● **Instructions to follow**
Lines that include "negb" make up the answer; copy all of them from the data below.

Saved data entries:

(** The address register in arithmetic form. *)
Lemma pmp_encode_napot addr l :
  is_u64 addr -> 3 <= l < 64 ->
  pmp_encode_addr addr l = addr / 2 ^ l * 2 ^ (l - 2) + (2 ^ (l - 3) - 1).
Proof.
  intros Ha Hl. unfold pmp_encode_addr, PMP_SHIFT, XLEN.
  rewrite (proj2 (Z.eqb_neq _ _)), (proj2 (Z.eqb_neq _ _)) by lia.
  destruct (pow2_64 (l - 2) ltac:(lia)) as [Hp1 Hp2].
  rewrite shl64_1 by lia. unfold sub64. rewrite u64_small by (unfold is_u64; lia).
  unfold shr64. change (2 mod 64) with 2. change (1 mod 64) with 1.
  rewrite !Z.shiftr_div_pow2 by lia.
  assert (Ha4 : is_u64 (addr / 2 ^ 2)).
  { unfold is_u64 in *. split; [apply Z.div_pos; lia|]. apply Z.div_lt_upper_bound; lia. }
  rewrite land_not_ones by (done || lia). rewrite Z.div_div by lia.
  rewrite <- Z.pow_add_r by lia. replace (2 + (l - 2)) with l by lia.
  assert (Ek : 2 ^ (l - 2) = 2 ^ (l - 3) * 2).
  { replace (l - 2) with (l - 3 + 1) by lia. rewrite Z.pow_add_r by lia. lia. }
  assert (0 < 2 ^ (l - 3)) by (apply Z.pow_pos_nonneg; lia).
  assert (Eh : (2 ^ (l - 2) - 1) / 2 ^ 1 = 2 ^ (l - 3) - 1).
  { rewrite Ek. change (2 ^ 1) with 2.
    replace (2 ^ (l - 3) * 2 - 1) with (1 + (2 ^ (l - 3) - 1) * 2) by lia.
    rewrite Z.div_add by lia. reflexivity. }
  rewrite Eh, lor_low by lia. done.
Qed.

(** What the encoded register tells pmp_get and the matching hardware. *)
Lemma pmp_encode_ctz addr l :
  is_u64 addr -> 3 <= l < 64 ->
  is_u64 (pmp_encode_addr addr l) /\ pmp_encode_addr addr l <> u64_max /\
  ctz (not64 (pmp_encode_addr addr l)) = l - 3.
Proof.
  intros Ha Hl. rewrite pmp_encode_napot by done.
  set (q := addr / 2 ^ l). set (p := 2 ^ (l - 3)).
  assert (Hp : 0 < p) by (apply Z.pow_pos_nonneg; lia).
  assert (E2 : 2 ^ (l - 2) = 2 * p).
  { unfold p. replace (l - 2) with (l - 3 + 1) by lia. rewrite Z.pow_add_r by lia. lia. }
  assert (Hq : 0 <= q < 2 ^ (64 - l)).
  { unfold q, is_u64 in *. split; [apply Z.div_pos; [lia|apply Z.pow_pos_nonneg; lia]|].
    apply Z.div_lt_upper_bound; [apply Z.pow_pos_nonneg; lia|].
    rewrite <- Z.pow_add_r by lia. replace (l + (64 - l)) with 64 by lia. lia. }
  assert (E64 : 2 ^ 64 = 2 ^ (64 - l) * (8 * p)).
  { unfold p. change 8 with (2 ^ 3). rewrite <- !Z.pow_add_r by lia. f_equal. lia. }
  assert (Hb : 0 <= q * 2 ^ (l - 2) + (p - 1) < 2 ^ 62).
  { assert (E62 : 2 ^ 62 = 2 ^ (64 - l) * (2 * p)).
    { rewrite <- E2, <- Z.pow_add_r by lia. f_equal. lia. }
    rewrite E2, E62. nia. }
  split; [unfold is_u64; lia|]. split; [unfold u64_max; lia|].
  replace (not64 (q * 2 ^ (l - 2) + (p - 1)))
    with (2 ^ (l - 3) * (2 * (2 ^ (64 - l) * 4 - q - 1) + 1)).
  - apply ctz_odd; [lia|]. fold p. unfold is_u64. rewrite E2 in *. rewrite E64 in *. nia.
  - fold p. unfold not64, u64_max. rewrite E2, E64. lia.
Qed.

(** The configuration register after byte [b] at bit [sh] was replaced. *)
Definition cfg_insert (cfg prot sh : Z) : Z :=
  let cfgmask := not64 (shl64 0xff sh) in
  Z.lor (Z.land cfg cfgmask) (Z.land (shl64 prot sh) (not64 cfgmask)).

Lemma testbit_ff i : 0 <= i -> Z.testbit 0xff i = (i <? 8).
Proof.
  intros Hi. change 0xff with (Z.ones 8). destruct (Z.ltb_spec i 8).
  - by apply Z.ones_spec_low.
  - apply Z.ones_spec_high. lia.
Qed.

Lemma cfg_insert_bits cfg prot sh i :
  is_u64 cfg -> 0 <= sh <= 56 -> 0 <= i < 64 ->
  Z.testbit (cfg_insert cfg prot sh) i =
  if (sh <=? i) && (i <? sh + 8) then Z.testbit prot (i - sh) else Z.testbit cfg i.
Proof.
  intros Hc Hs Hi. unfold cfg_insert. rewrite not64_involutive, Z.lor_spec, !Z.land_spec.
  rewrite testbit_not64 by (apply shl64_range || lia). rewrite !testbit_shl64 by lia.
  destruct (Z.leb_spec sh i); cbn [andb].
  - rewrite testbit_ff by lia. destruct (Z.ltb_spec (i - sh) 8), (Z.ltb_spec i (sh + 8)); try lia;
      cbn [negb]; rewrite ?andb_true_r, ?andb_false_r, ?orb_false_r; done.
  - rewrite (Z.testbit_neg_r _ (i - sh)) by lia. cbn [negb].
    by rewrite andb_true_r, andb_false_r, orb_false_r.
Qed.

Lemma cfg_insert_u64 cfg prot sh : is_u64 cfg -> is_u64 (cfg_insert cfg prot sh).
Proof.
  intros Hc. assert (Hm : is_u64 (not64 (shl64 0xff sh))) by auto with sbi.
  unfold cfg_insert. apply lor_u64; apply land_u64; auto with sbi.
  - apply Hm.
  - rewrite not64_involutive. apply shl64_range.
Qed.

Lemma cfg_insert_byte cfg prot a b :
  is_u64 cfg -> 0 <= prot <= 0xff -> 0 <= a < 8 -> 0 <= b < 8 ->
  cfg_byte (cfg_insert cfg prot (8 * a)) (8 * b) = if a =? b then prot else cfg_byte cfg (8 * b).
Proof.
  intros Hc Hp Ha Hb.
  assert (Hext : forall x, cfg_byte x (8 * b) = Z.land (cfg_byte x (8 * b)) 0xff).
  { intros x. unfold cfg_byte. rewrite <- Z.land_assoc. f_equal. }
  assert (Hprot : prot = Z.land prot 0xff).
  { change 0xff with (2 ^ 8 - 1). rewrite land_ones_mod by lia. symmetry. apply Z.mod_small. lia. }
  assert (Hbit : forall x i, 0 <= i -> Z.testbit (cfg_byte x (8 * b)) i = Z.testbit x (i + 8 * b) && (i <? 8)).
  { intros x i Hi. unfold cfg_byte. rewrite Z.land_spec, Z.shiftr_spec by lia. by rewrite testbit_ff. }
  apply Z.bits_inj'. intros i Hi. rewrite Hbit by lia.
  destruct (Z.ltb_spec i 8) as [H8|H8].
  - rewrite cfg_insert_bits by (done || lia). rewrite andb_true_r.
    destruct (Z.eqb_spec a b) as [->|Hne].
    + rewrite (proj2 (Z.leb_le _ _)), (proj2 (Z.ltb_lt _ _)) by lia. cbn [andb]. f_equal. lia.
    + replace ((8 * a <=? i + 8 * b) && (i + 8 * b <? 8 * a + 8)) with false.
      * rewrite Hbit by lia. rewrite (proj2 (Z.ltb_lt _ _)) by lia. by rewrite andb_true_r.
      * symmetry. apply andb_false_iff. rewrite Z.leb_gt, Z.ltb_ge. lia.
  - rewrite andb_false_r. destruct (a =? b).
    + rewrite Hprot, Z.land_spec, testbit_ff by lia. rewrite (proj2 (Z.ltb_ge _ _)) by lia.
      symmetry. apply andb_false_r.
    + rewrite Hbit by lia. rewrite (proj2 (Z.ltb_ge _ _)) by lia. symmetry. apply andb_false_r.
Qed.

(** The A field pmp_set chooses. *)
Definition pmp_mode (log2len : Z) : Z := if log2len =? PMP_SHIFT then PMP_A_NA4 else PMP_A_NAPOT.

Lemma pmp_set_run n prot addr l m :
  0 <= n < 64 -> 2 <= l <= 64 ->
  pmp_set n prot addr l m =
  (Ret 0, <[pmpcfg_csr n := cfg_insert (default 0 (m !! pmpcfg_csr n)) (Z.lor prot (pmp_mode l)) (pmpcfg_shift n)]>
          (<[pmpaddr_csr n := pmp_encode_addr addr l]> m)).
Proof.
  intros Hn Hl. unfold pmp_set, PMP_COUNT, XLEN, PMP_SHIFT.
  rewrite (proj2 (Z.leb_gt _ _)), (proj2 (Z.ltb_ge _ _)), (proj2 (Z.ltb_ge _ _)) by lia. cbn [orb].
  destruct (pmp_csrs_known n Hn) as [K1 K2].
  unfold bind, csr_read_num, csr_write_num. rewrite K1, !csr_readable_writable by done.
  unfold csr_read, csr_write, gets, modify, ret. do 2 f_equal.
Qed.

Lemma pmp_fields_after_set n n' prot addr l m :
  csr_wf m -> 0 <= n < 64 -> 0 <= n' < 64 -> 2 <= l <= 64 -> 0 <= Z.lor prot (pmp_mode l) <= 0xff ->
  let m' := snd (pmp_set n prot addr l m) in
  pmp_cfg m' n' = (if n =? n' then Z.lor prot (pmp_mode l) else pmp_cfg m n') /\
  pmp_addr m' n' = (if n =? n' then pmp_encode_addr addr l else pmp_addr m n').
Proof.
  intros W Hn Hn' Hl Hp. cbn zeta. rewrite pmp_set_run by done. cbn [snd].
  unfold pmp_cfg, pmp_addr. split.
  - destruct (decide (pmpcfg_csr n = pmpcfg_csr n')) as [Ec|Ec].
    + rewrite Ec, lookup_insert_eq. cbn [default id]. unfold id. rewrite !pmpcfg_shift_eq by done.
      rewrite !pmpcfg_csr_eq in Ec by done.
      destruct (div_mod_8 n Hn) as (A1 & A2 & A3), (div_mod_8 n' Hn') as (B1 & B2 & B3).
      rewrite cfg_insert_byte by (done || apply csr_value_wf, W).
      destruct (Z.eqb_spec n n'), (Z.eqb_spec (n mod 8) (n' mod 8)); try done; lia.
    + rewrite lookup_insert_ne by done.
      rewrite lookup_insert_ne by (intros E; symmetry in E; revert E; by apply pmp_csrs_distinct).
      destruct (Z.eqb_spec n n'); [congruence|done].
  - rewrite lookup_insert_ne by (by apply pmp_csrs_distinct).
    unfold pmpaddr_csr, CSR_PMPADDR0. destruct (Z.eqb_spec n n') as [->|].
    + by rewrite lookup_insert_eq.
    + rewrite lookup_insert_ne by lia. done.
Qed.

(** pmp_get in terms of the two fields of the entry. *)
Lemma pmp_get_run n m :
  csr_wf m -> 0 <= n < 64 ->
  pmp_get n m =
  (Ret (0, Some (if Z.land (pmp_cfg m n) PMP_A =? PMP_A_NAPOT then
      if pmp_addr m n =? u64_max then (pmp_cfg m n, 0, XLEN)
      else
        let t1 := ctz (not64 (pmp_addr m n)) in
        (pmp_cfg m n, shl64 (Z.land (pmp_addr m n) (not64 (sub64 (shl64 1 t1) 1))) PMP_SHIFT,
         t1 + PMP_SHIFT + 1)
    else (pmp_cfg m n, shl64 (pmp_addr m n) PMP_SHIFT, PMP_SHIFT))), m).
Proof.
  intros W Hn. unfold pmp_get, PMP_COUNT. rewrite (proj2 (Z.leb_gt _ _)) by lia.
  destruct (pmp_csrs_known n Hn) as [K1 K2].
  unfold bind, csr_read_num. rewrite K1, K2. unfold csr_read, gets, ret.
  replace (shr64 (Z.land (default 0 (m !! pmpcfg_csr n)) (shl64 255 (pmpcfg_shift n))) (pmpcfg_shift n))
    with (pmp_cfg m n); [done|].
  unfold pmp_cfg, cfg_byte. set (cfg := default 0 _). rewrite pmpcfg_shift_eq by done.
  destruct (div_mod_8 n Hn) as (_ & A2 & _). set (sh := 8 * (n mod 8)).
  unfold shr64. rewrite (Z.mod_small sh) by lia. rewrite Z.shiftr_land. f_equal.
  apply Z.bits_inj'. intros i Hi. rewrite Z.shiftr_spec by lia.
  destruct (Z.lt_ge_cases (i + sh) 64).
  - rewrite testbit_shl64 by lia. f_equal. lia.
  - rewrite (testbit_u64_high (shl64 255 sh)) by (apply shl64_range || lia).
    rewrite testbit_ff by lia. apply Z.ltb_ge. lia.
Qed.

Lemma napot_block addr l a :
  is_u64 addr -> 3 <= l < 64 -> addr mod 2 ^ l = 0 -> is_u64 a ->
  (Z.shiftr (Z.shiftr a 2) (l - 2) =? Z.shiftr (pmp_encode_addr addr l) (l - 2)) =
  (addr <=? a) && (a <? addr + 2 ^ l).
Proof.
  intros Ha Hl Hm Hx. rewrite Z.shiftr_shiftr, !Z.shiftr_div_pow2 by lia.
  replace (2 + (l - 2)) with l by lia. rewrite pmp_encode_napot by done.
  assert (E2 : 2 ^ (l - 2) = 2 * 2 ^ (l - 3)).
  { replace (l - 2) with (l - 3 + 1) by lia. rewrite Z.pow_add_r by lia. lia. }
  assert (0 < 2 ^ (l - 3)) by (apply Z.pow_pos_nonneg; lia).
  assert (Hp : 0 < 2 ^ l) by (apply Z.pow_pos_nonneg; lia).
  rewrite Z.add_comm, Z.div_add, (Z.div_small (_ - 1)), Z.add_0_l by lia.
  pose proof (Z.div_mod addr (2 ^ l) ltac:(lia)) as Hd. rewrite Hm, Z.add_0_r in Hd.
  pose proof (Z.div_mod a (2 ^ l) ltac:(lia)) as Hda. pose proof (Z.mod_pos_bound a (2 ^ l) Hp).
  apply eq_bool_prop_intro. rewrite !Is_true_true, andb_true_iff, Z.eqb_eq, Z.leb_le, Z.ltb_lt.
  split; intros; nia.
Qed.

(** The arguments pmp_set is meant for: an entry number, a block of 2^l bytes
    aligned to its size, and permission bits without the A field. *)
Record pmp_args_ok (n prot addr l : Z) : Prop := {
  args_n : 0 <= n < 64;
  args_l : 2 <= l <= 64;
  args_addr : 0 <= addr /\ addr + 2 ^ l <= 2 ^ 64;
  args_aligned : addr mod 2 ^ l = 0;
  args_prot : 0 <= prot <= 0xff /\ Z.land prot PMP_A = 0;
}.

Lemma pmp_mode_range l : pmp_mode l = 0x10 \/ pmp_mode l = 0x18.
Proof. unfold pmp_mode. case_if; [by left|by right]. Qed.

Lemma land_lor_mode prot l :
  Z.land prot PMP_A = 0 -> Z.land (Z.lor prot (pmp_mode l)) PMP_A = pmp_mode l.
Proof.
  intros H. rewrite Z.land_lor_distr_l, H, Z.lor_0_l.
  destruct (pmp_mode_range l) as [-> | ->]; reflexivity.
Qed.

Lemma prot_mode_range prot l : 0 <= prot <= 0xff -> 0 <= Z.lor prot (pmp_mode l) <= 0xff.
Proof.
  intros H. assert (Hm : 0 < pmp_mode l) by (destruct (pmp_mode_range l) as [-> | ->]; lia).
  assert (Hn : 0 <= Z.lor prot (pmp_mode l)) by (apply Z.lor_nonneg; lia).
  assert (Hne : Z.lor prot (pmp_mode l) <> 0) by (intros E; apply Z.lor_eq_0_iff in E; lia).
  split; [done|]. enough (Z.lor prot (pmp_mode l) < 2 ^ 8) by lia.
  apply Z.log2_lt_pow2; [lia|]. rewrite Z.log2_lor by lia.
  apply Z.max_lub_lt.
  - destruct (Z.eq_dec prot 0) as [->|]; [done|]. apply Z.log2_lt_pow2; lia.
  - destruct (pmp_mode_range l) as [-> | ->]; reflexivity.
Qed.

Lemma pmp_encode_u64 addr l :
  0 <= addr -> addr + 2 ^ l <= 2 ^ 64 -> 2 <= l <= 64 -> is_u64 (pmp_encode_addr addr l).
Proof.
  intros H0 H1 Hl. assert (0 < 2 ^ l) by (apply Z.pow_pos_nonneg; lia).
  assert (Ha : is_u64 addr) by (unfold is_u64; lia).
  destruct (decide (l = 2)) as [->|]; [by apply shr64_range|].
  destruct (decide (l = 64)) as [->|]; [unfold is_u64; vm_compute; split; congruence|].
  apply pmp_encode_ctz; [done|lia].
Qed.

Lemma pmp_set_wf n prot addr l m :
  csr_wf m -> pmp_args_ok n prot addr l -> csr_wf (snd (pmp_set n prot addr l m)).
Proof.
  intros W A. rewrite pmp_set_run by apply A. cbn [snd].
  apply csr_wf_insert; [apply csr_wf_insert; [done|]|].
  - apply pmp_encode_u64; apply A.
  - apply cfg_insert_u64, csr_value_wf, W.
Qed.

● **Written response**
      cbn [negb]; rewrite ?andb_true_r, ?andb_false_r, ?orb_false_r; done.
  - rewrite (Z.testbit_neg_r _ (i - sh)) by lia. cbn [negb].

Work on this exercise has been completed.